Source material below:

(** C6, as amended.  For every input whose first tag is read and carries
    a field number outside the table {11, 1, 2, 17, 10, 6},
    [Serializer::DecodeFieldValue] aborts on the assertion of the
    default case; the DATA_LOSS status set after it is not returned. *)
Theorem unknown_field_number_aborts (bytes : list byte) (tag : Tag)
  (reader : Reader.t) :
  Reader.ReadTag (Reader.Wrap bytes) = Ret (tag, reader) ->
  ok (Reader.status reader) = true ->
  expected_wire_type (field_number tag) = None ->
  Serializer_DecodeFieldValue MIN_SECONDS MAX_SECONDS bytes = Abort.
Proof.
  intros Htag Hok Hexp. unfold Serializer_DecodeFieldValue.
  cbn [DecodeFieldValueImpl]. rewrite Htag. cbn [bind].
  rewrite Hok. cbn [negb]. unfold check_wire_type, expected_wire_type in *.
  change (is_varint_field (field_number tag))
    with ((field_number tag =? 11)%N || (field_number tag =? 1)%N
          || (field_number tag =? 2)%N).
  change (is_string_field (field_number tag))
    with ((field_number tag =? 17)%N || (field_number tag =? 10)%N
          || (field_number tag =? 6)%N).
  destruct ((field_number tag =? 11)%N || (field_number tag =? 1)%N
            || (field_number tag =? 2)%N); [discriminate|].
  destruct ((field_number tag =? 17)%N || (field_number tag =? 10)%N
            || (field_number tag =? 6)%N); [discriminate|].
  reflexivity.
Qed.

Lemma lor_lt_pow2 (a b n : N) :
  (a < 2 ^ n)%N -> (b < 2 ^ n)%N -> (N.lor a b < 2 ^ n)%N.
Proof.
  intros Ha Hb.
  destruct (N.eq_dec a 0) as [->|Ha0]; [now rewrite N.lor_0_l|].
  destruct (N.eq_dec b 0) as [->|Hb0]; [now rewrite N.lor_0_r|].
  assert (Hpos : (0 < N.lor a b)%N).
  { apply N.neq_0_lt_0. intros E. apply N.lor_eq_0_l in E. contradiction. }
  apply N.log2_lt_pow2; [exact Hpos|].
  rewrite N.log2_lor.
  apply N.max_lub_lt; apply N.log2_lt_pow2; try assumption; lia.
Qed.

(** What [pb_decode_varint] reads fits the [width] bits of its result. *)
Lemma pb_decode_varint_loop_lt (width : N) (n : nat) :
  forall (bitpos result : N) (s s' : pb_istream_t) (u : N),
  (result < 2 ^ width)%N ->
  pb_decode_varint_loop width n bitpos result s = (Some u, s') ->
  (u < 2 ^ width)%N.
Proof.
  induction n as [|n IH]; intros bitpos result s s' u Hresult;
    cbn [pb_decode_varint_loop]; [discriminate|].
  destruct (width <=? bitpos)%N; [discriminate|].
  destruct (pb_readbyte s) as [[b|] s1]; [|discriminate].
  assert (Hnext : (N.lor result
                     (N.shiftl (N.land (Byte.to_N b) 127) bitpos mod 2 ^ width)
                   < 2 ^ width)%N).
  { apply lor_lt_pow2; [exact Hresult|].
    apply N.mod_upper_bound, N.pow_nonzero. discriminate. }
  destruct (N.testbit (Byte.to_N b) 7).
  - now apply IH.
  - intros E. injection E as <- _. exact Hnext.
Qed.

Lemma ReadVarint_lt (r r' : Reader.t) (u : N) :
  Reader.ReadVarint r = Ret (u, r') -> (u < 2 ^ 64)%N.
Proof.
  unfold Reader.ReadVarint. destruct (negb _).
  - intros E. injection E as <- _. reflexivity.
  - destruct (pb_decode_varint (Reader.stream_ r)) as [[v|] s] eqn:Ev;
      intros E; injection E as <- _; [|reflexivity].
    apply (pb_decode_varint_loop_lt 64 11 0 0 _ _ _ eq_refl Ev).
Qed.

(** The cast [(int64_t)u] of a [uint64_t], written out. *)
Lemma to_int64_twos_complement (u : N) :
  (u < 2 ^ 64)%N ->
  to_int64 u = (if (u <? 2 ^ 63)%N then Z.of_N u else Z.of_N u - 2 ^ 64)%Z.
Proof.
  intros Hu. unfold to_int64.
  change 18446744073709551616%N with (2 ^ 64)%N.
  rewrite N.mod_small by exact Hu. reflexivity.
Qed.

End of Source material.

» **Task statement**
Only one stretch of the entries above is wanted: the lines from the one containing "[Serializer::DecodeFieldValue] aborts on" through the one containing "ok (Reader.status reader) = true ->". Please reproduce it exactly.

» **Written answer**
    [Serializer::DecodeFieldValue] aborts on the assertion of the
    default case; the DATA_LOSS status set after it is not returned. *)
Theorem unknown_field_number_aborts (bytes : list byte) (tag : Tag)
  (reader : Reader.t) :
  Reader.ReadTag (Reader.Wrap bytes) = Ret (tag, reader) ->
  ok (Reader.status reader) = true ->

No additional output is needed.